Tennis history owes a lot to the Czech Communists' small show of restraint in leaving the court outside of what would be Martina's window, but the loss of so much of what had been theirs left a mark on the family. Martina would sneak into the grove across the street and steal apples, consciously seeking to reclaim a little of what was lost. "I think my mother and my grandmother carried a sense of litost, a Czech word for sadness, that I picked up, a feeling of loss at the core of their souls," Navratilova writes in her autobiography.

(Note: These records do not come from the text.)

(* ===== verification/FtsText.v ===== *)
(** * Full-text tokens, queries and postings ([src/core/fts_text])

    The tokenizer, the boolean query parser, the phrase test and the encodings of the inverted index.
    The charset is a parameter, as in the source: how long the multibyte character at a position is,
    which single bytes are word characters, and case folding.  A pointer into the text is the text
    from there on; loops that step over whole characters carry fuel, and the theorems show the text's
    length to be enough. *)
From S2P Require Import Prelude.
#[local] Open Scope Z_scope.
#[local] Open Scope tdb_scope.

Module FtsText.

Definition MAX_TERM_BYTES : Z := 512.
Definition TERM_LEN_PREFIX : Z := 2.
Definition VALUE_LEN : Z := 6.
Definition META_VALUE_LEN : Z := 16.
Definition OP_REQUIRED : Z := 43.
Definition OP_EXCLUDED : Z := 45.
Definition OP_PHRASE : Z := 34.
Definition OP_TRUNC : Z := 42.

Inductive requirement := neutral | required | excluded.

(** [mbchar_len p] is the length of the multibyte character at [p], 0 for a single-byte one; it never
    reaches past the end of the text. *)
Class charset := {
  mbchar_len : bytes -> nat;
  is_alnum : Z -> bool;
  casedn : bytes -> bytes;
  mbchar_len_bound : forall p, (mbchar_len p <= length p)%nat }.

Agnes Semanska, Martina's maternal grandmother, a tennis player herself, had beaten the mother of Vera Sukova in a national tournament. (Sukova reached the finals at Wimbledon in 1962.) Martina was athletic even as a toddler, and still remembers zipping downhill on skis when she was 2. Showing the local boys she could compete with them in ice hockey and soccer also made an early impression. But tennis was impossible to ignore. Her mother and father (her "second father") spent most of their time at the town tennis club, except in winter, and Martina was given one of her grandmother's old wooden rackets. It had no grip tape, was a little crooked and was ridiculously oversized for puny little Martina, but even at age 4 she would spend hours hitting balls against the wall as her parents played matches.
"I remember the first time I played tennis on a real court," she wrote in her autobiography. "The moment I stepped onto that crunchy red clay, felt the grit under my sneakers, felt the joy of smacking a ball over the net, I knew I was in the right place. I was probably about 6 years old when that happened, but I can remember it as if it was yesterday."